-- Opening Marker --
(* ===== verification/MemoryPool.v ===== *)
(** * PersistMemoryPool (src/memory/persist_malloc.h)

    The slab allocator of [PetKV]: 2 MB chunks, each cut into slabs of one size
    with a bit map in its header.  A [Chunk*] is the index of the chunk in
    [chunks_], a [char*] the offset from [shm_file_.Data()], the header of
    chunk [i] is at [i * kChunkSize].  The template parameter
    [PERFECT_FIT_MOD] is the argument [pf]; [meta_] are the [int]s that [New]
    writes in front of a block when it is false. *)

From stdpp Require Import base numbers list gmap.
From Stdlib Require Import ZArith Lia.
From S2P Require Import Prelude BitMap.

Module MemoryPool.

Definition kChunkSize : Z := 2 * 1024 * 1024.
Definition kMetaDataSize : Z := 8.

(** [sizeof(ChunkHeader)]: [bool], two [int]s, [bool], aligned to 8. *)
Definition sizeof_ChunkHeader : Z := 16.

(** ** Chunk *)

Record chunk := Build_chunk {
  (* ChunkHeader, in the file *)
  is_used : bool;
  slab_size_ : Z;
  nr_entries_ : Z;
  bitmap_ : BitMap.bitmap;
  (* the object *)
  data_ : option Z;
  is_recovered : bool;
  allocated_entries_ : Z;
  chunk_id_ : Z
}.

Definition header_ (c : chunk) : Z := chunk_id_ c * kChunkSize.

Definition HeaderSize (nr_entries : Z) : outcome Z :=
  m ← BitMap.MemorySize nr_entries;
  Ret (u64 (sizeof_ChunkHeader + m)).

(** [Chunk(char *chunk_start, uint64 chunk_id)] on the header in the file. *)
Definition attach (c : chunk) (chunk_id : Z) : chunk :=
  {| is_used := is_used c; slab_size_ := slab_size_ c; nr_entries_ := nr_entries_ c;
     bitmap_ := bitmap_ c; data_ := None; is_recovered := false; allocated_entries_ := 0;
     chunk_id_ := chunk_id |}.

Definition chunk_Initialize (c : chunk) : chunk :=
  {| is_used := false; slab_size_ := slab_size_ c; nr_entries_ := nr_entries_ c;
     bitmap_ := bitmap_ c; data_ := data_ c; is_recovered := is_recovered c;
     allocated_entries_ := allocated_entries_ c; chunk_id_ := chunk_id_ c |}.

(** [while (HeaderSize(nr_entries) + nr_entries * slab_size > kChunkSize)
    nr_entries -= 64;] *)
Fixpoint use_loop (fuel : nat) (nr_entries slab_size : Z) : outcome Z :=
  h ← HeaderSize nr_entries;
  if kChunkSize <? u64 (h + i32 (nr_entries * slab_size)) then
    match fuel with
    | O => Err Diverges
    | S fuel' => use_loop fuel' (nr_entries - 64) slab_size
    end
  else Ret nr_entries.

(** [ChunkHeader::Initialize] and the rest of [Use]. *)
Definition Use (c : chunk) (slab_size : Z) : outcome chunk :=
  if slab_size =? 0 then Err Undefined
  else
    let nr_entries := i32 (kChunkSize / u64 slab_size) in
    let nr_entries := nr_entries - Z.rem nr_entries 64 in
    nr_entries ← use_loop (Z.to_nat nr_entries) nr_entries slab_size;
    _ ← CHECK (0 <? nr_entries);
    b ← BitMap.make nr_entries;
    h ← HeaderSize nr_entries;
    Ret {| is_used := true; slab_size_ := slab_size; nr_entries_ := nr_entries;
           bitmap_ := BitMap.Clear_all b; data_ := Some (header_ c + h); is_recovered := true;
           allocated_entries_ := 0; chunk_id_ := chunk_id_ c |}.

Definition Recovery (c : chunk) : outcome chunk :=
  if is_recovered c then Ret c
  else
    h ← HeaderSize (nr_entries_ c);
    Ret {| is_used := is_used c; slab_size_ := slab_size_ c; nr_entries_ := nr_entries_ c;
           bitmap_ := bitmap_ c; data_ := Some (header_ c + h); is_recovered := true;
           allocated_entries_ := BitMap.NumberOfOnes (bitmap_ c); chunk_id_ := chunk_id_ c |}.

Definition Full (c : chunk) : bool := allocated_entries_ c =? nr_entries_ c.

Definition with_bitmap (c : chunk) (b : BitMap.bitmap) (allocated : Z) : chunk :=
  {| is_used := is_used c; slab_size_ := slab_size_ c; nr_entries_ := nr_entries_ c;
     bitmap_ := b; data_ := data_ c; is_recovered := is_recovered c;
     allocated_entries_ := allocated; chunk_id_ := chunk_id_ c |}.

Definition Entry (c : chunk) (entry_id : Z) : outcome Z :=
  data ← deref (data_ c);
  Ret (data + i32 (entry_id * slab_size_ c)).

Definition EntryId (c : chunk) (memory_data : Z) : outcome Z :=
  data ← deref (data_ c);
  Ret (i32 (Z.quot (memory_data - data) (slab_size_ c))).

(** [None] is [nullptr]. *)
Definition Malloc (c : chunk) : outcome (chunk * option Z) :=
  c ← Recovery c;
  let '(b, entry_id) := BitMap.SetZeroPos (bitmap_ c) in
  if entry_id =? -1 then Ret (c, None)
  else
    let c := with_bitmap c b (allocated_entries_ c + 1) in
    p ← Entry c entry_id;
    Ret (c, Some p).

Definition chunk_Free (c : chunk) (memory_data : Z) : outcome chunk :=
  c ← Recovery c;
  e ← EntryId c memory_data;
  Ret (with_bitmap c (BitMap.Clear (bitmap_ c) e) (allocated_entries_ c - 1)).

Definition GetMallocedIds (c : chunk) : outcome (list Z) :=
  let ids := filter (fun i => BitMap.Get (bitmap_ c) i = true) (seqZ 0 (nr_entries_ c)) in
  _ ← CHECK (Z.of_nat (length ids) =? allocated_entries_ c);
  Ret ids.

Fixpoint mapM {A B} (f : A -> outcome B) (l : list A) : outcome (list B) :=
  match l with
  | [] => Ret []
  | a :: l' => b ← f a; bs ← mapM f l'; Ret (b :: bs)
  end.

Definition GetMallocedData (c : chunk) : outcome (list Z) :=
  let ids := filter (fun i => BitMap.Get (bitmap_ c) i = true) (seqZ 0 (nr_entries_ c)) in
  data ← mapM (Entry c) ids;
  _ ← CHECK (Z.of_nat (length data) =? allocated_entries_ c);
  Ret data.

(** ** Pool *)

Record pool := Build_pool {
  chunks_ : list chunk;
  free_chunks_ : list Z;
  size_to_chunks_ : gmap Z (list Z);
  size_to_last_used_chunk_ : gmap Z Z;
  allocated_slab_sizes_ : list Z;
  total_malloc_ : Z;
  meta_ : gmap Z Z
}.

#[export] Instance chunk_inhabited : Inhabited chunk :=
  populate {| is_used := false; slab_size_ := 0; nr_entries_ := 0;
              bitmap_ := {| BitMap.n := 0; BitMap.bits := [] |}; data_ := None;
              is_recovered := false; allocated_entries_ := 0; chunk_id_ := 0 |}.

Definition at_ (p : pool) (i : Z) : chunk := chunks_ p !!! Z.to_nat i.

Definition with_chunk (p : pool) (i : Z) (c : chunk) : pool :=
  {| chunks_ := <[Z.to_nat i := c]> (chunks_ p); free_chunks_ := free_chunks_ p;
     size_to_chunks_ := size_to_chunks_ p; size_to_last_used_chunk_ := size_to_last_used_chunk_ p;
     allocated_slab_sizes_ := allocated_slab_sizes_ p; total_malloc_ := total_malloc_ p;
     meta_ := meta_ p |}.

Definition with_total (p : pool) (t : Z) : pool :=
  {| chunks_ := chunks_ p; free_chunks_ := free_chunks_ p;
     size_to_chunks_ := size_to_chunks_ p; size_to_last_used_chunk_ := size_to_last_used_chunk_ p;
     allocated_slab_sizes_ := allocated_slab_sizes_ p; total_malloc_ := t; meta_ := meta_ p |}.

Definition with_meta (p : pool) (m : gmap Z Z) : pool :=
  {| chunks_ := chunks_ p; free_chunks_ := free_chunks_ p;
     size_to_chunks_ := size_to_chunks_ p; size_to_last_used_chunk_ := size_to_last_used_chunk_ p;
     allocated_slab_sizes_ := allocated_slab_sizes_ p; total_malloc_ := total_malloc_ p; meta_ := m |}.

(** The loop of the constructor over the chunks of an existing file. *)
Fixpoint recover_loop (ids : list Z) (p : pool) : outcome pool :=
  match ids with
  | [] => Ret p
  | i :: ids' =>
      let each := at_ p i in
      if is_used each then
        l ← deref (size_to_chunks_ p !! slab_size_ each);
        c ← Recovery each;
        recover_loop ids'
          {| chunks_ := <[Z.to_nat i := c]> (chunks_ p); free_chunks_ := free_chunks_ p;
             size_to_chunks_ := <[slab_size_ each := l ++ [i]]> (size_to_chunks_ p);
             size_to_last_used_chunk_ := size_to_last_used_chunk_ p;
             allocated_slab_sizes_ := allocated_slab_sizes_ p;
             total_malloc_ := total_malloc_ p + allocated_entries_ c; meta_ := meta_ p |}
      else
        recover_loop ids'
          {| chunks_ := chunks_ p; free_chunks_ := free_chunks_ p ++ [i];
             size_to_chunks_ := size_to_chunks_ p;
             size_to_last_used_chunk_ := size_to_last_used_chunk_ p;
             allocated_slab_sizes_ := allocated_slab_sizes_ p;
             total_malloc_ := total_malloc_ p; meta_ := meta_ p |}
  end.

(** The constructor, on the headers ([file]) and the metadata of the file;
    [slab_sizes] in increasing order, as [std::set] keeps them.  [Valid()] is
    [true]. *)
Definition open (file : list chunk) (meta : gmap Z Z) (file_exists : bool) (memory_size : Z)
    (slab_sizes : list Z) : outcome pool :=
  let nr_chunks := memory_size / kChunkSize in
  _ ← CHECK (Z.of_nat (length slab_sizes) <=? nr_chunks);
  let chunks := (fun i => attach (file !!! Z.to_nat i) i) <$> seqZ 0 nr_chunks in
  let queues := list_to_map ((fun slab => (slab, [])) <$> slab_sizes) in
  if file_exists then
    recover_loop (seqZ 0 nr_chunks)
      {| chunks_ := chunks; free_chunks_ := []; size_to_chunks_ := queues;
         size_to_last_used_chunk_ := ∅; allocated_slab_sizes_ := slab_sizes; total_malloc_ := 0;
         meta_ := meta |}
  else
    Ret {| chunks_ := chunk_Initialize <$> chunks; free_chunks_ := seqZ 0 nr_chunks;
           size_to_chunks_ := queues; size_to_last_used_chunk_ := ∅;
           allocated_slab_sizes_ := slab_sizes; total_malloc_ := 0; meta_ := meta |}.

(** The scan over the chunks of a size: the first that is not full. *)
Definition first_not_full (p : pool) (ids : list Z) : option Z :=
  snd <$> list_find (fun i => Full (at_ p i) = false) ids.

(** The three branches of [NewInternal]: the last used chunk, a fresh one, and
    the scan. *)
Definition new_last (p : pool) (i : Z) : outcome (pool * option Z) :=
  '(c, r) ← Malloc (at_ p i);
  _ ← CHECK (match r with Some _ => true | None => false end);
  Ret (with_chunk p i c, r).

Definition new_fresh (p : pool) (slab_size front : Z) (rest : list Z) : outcome (pool * option Z) :=
  c ← Use (at_ p front) slab_size;
  chunks ← deref (size_to_chunks_ p !! slab_size);
  '(c, r) ← Malloc c;
  Ret ({| chunks_ := <[Z.to_nat front := c]> (chunks_ p); free_chunks_ := rest;
          size_to_chunks_ := <[slab_size := chunks ++ [front]]> (size_to_chunks_ p);
          size_to_last_used_chunk_ := <[slab_size := front]> (size_to_last_used_chunk_ p);
          allocated_slab_sizes_ := allocated_slab_sizes_ p;
          total_malloc_ := total_malloc_ p; meta_ := meta_ p |}, r).

Definition new_scan (p : pool) (slab_size : Z) : outcome (pool * option Z) :=
  chunks ← deref (size_to_chunks_ p !! slab_size);
  match first_not_full p chunks with
  | Some i => '(c, r) ← Malloc (at_ p i); Ret (with_chunk p i c, r)
  | None => Err LogFatal
  end.

(** From the label [final] on. *)
Definition new_final (r : pool * option Z) : outcome (pool * Z) :=
  match r.2 with
  | Some ptr => Ret (with_total r.1 (total_malloc_ r.1 + 1), ptr)
  | None => Err CheckFailed
  end.

Definition NewInternal (p : pool) (slab_size : Z) : outcome (pool * Z) :=
  let last := size_to_last_used_chunk_ p !! slab_size in
  let usable := match last with Some i => negb (Full (at_ p i)) | None => false end in
  r ← match last, usable, free_chunks_ p with
      | Some i, true, _ => new_last p i
      | _, _, front :: rest => new_fresh p slab_size front rest
      | _, _, [] => new_scan p slab_size
      end;
  new_final r.

(** [allocated_slab_sizes_.lower_bound(x)] *)
Definition lower_bound (l : list Z) (x : Z) : option Z := snd <$> list_find (fun s => x <= s) l.

Definition New (pf : bool) (p : pool) (memory_size : Z) : outcome (pool * Z) :=
  if pf then NewInternal p memory_size
  else
    match lower_bound (allocated_slab_sizes_ p) (kMetaDataSize + memory_size) with
    | None => Err CheckFailed
    | Some slab =>
        '(p, ptr) ← NewInternal p slab;
        Ret (with_meta p (<[ptr := memory_size]> (meta_ p)), ptr + kMetaDataSize)
    end.

(** [GetChunkID]: the division is one of [uint64_t]s. *)
Definition GetChunkID (offset : Z) : Z := i64 (u64 offset / kChunkSize).

Definition Free (pf : bool) (p : pool) (memory_data : Z) : outcome (pool * bool) :=
  let memory_data := if pf then memory_data else memory_data - kMetaDataSize in
  let chunk_id := i32 (GetChunkID memory_data) in
  if (0 <=? chunk_id) && (chunk_id <? Z.of_nat (length (chunks_ p))) then
    c ← chunk_Free (at_ p chunk_id) memory_data;
    Ret (with_total (with_chunk p chunk_id c) (total_malloc_ p - 1), true)
  else Ret (p, false).

Definition GetMallocsAppend (pf : bool) (p : pool) : outcome (list Z) :=
  l ← mapM GetMallocedData (chunks_ p);
  Ret ((fun each => if pf then each else each + kMetaDataSize) <$> concat l).

Definition GetMallocData (p : pool) (offset : Z) : Z := offset.

Definition GetMallocOffset (p : pool) (data : Z) : outcome Z :=
  _ ← CHECK (Z.shiftl (Z.shiftr data 3) 3 =? data);
  Ret data.

Definition GetMallocSize (pf : bool) (p : pool) (data : Z) : outcome Z :=
  if pf then
    c ← deref (chunks_ p !! Z.to_nat (GetChunkID data));
    Ret (slab_size_ c)
  else Ret (default 0 (meta_ p !! (data - kMetaDataSize))).

Definition total_malloc (p : pool) : Z := u64 (total_malloc_ p).

Definition Initialize (p : pool) : pool := p.

Definition Healthy (p : pool) : bool := true.

Definition AddMallocs4Recovery (p : pool) (shm_offset : Z) : pool := p.
End MemoryPool.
-- Closing Marker --
▶ [Task statement] Starting with the first line of the entries and ending with the line that has "[chunks_], a [char*]", copy each line exactly and add nothing.

▶ [Result of this exercise]
(* ===== verification/MemoryPool.v ===== *)
(** * PersistMemoryPool (src/memory/persist_malloc.h)

    The slab allocator of [PetKV]: 2 MB chunks, each cut into slabs of one size
    with a bit map in its header.  A [Chunk*] is the index of the chunk in
    [chunks_], a [char*] the offset from [shm_file_.Data()], the header of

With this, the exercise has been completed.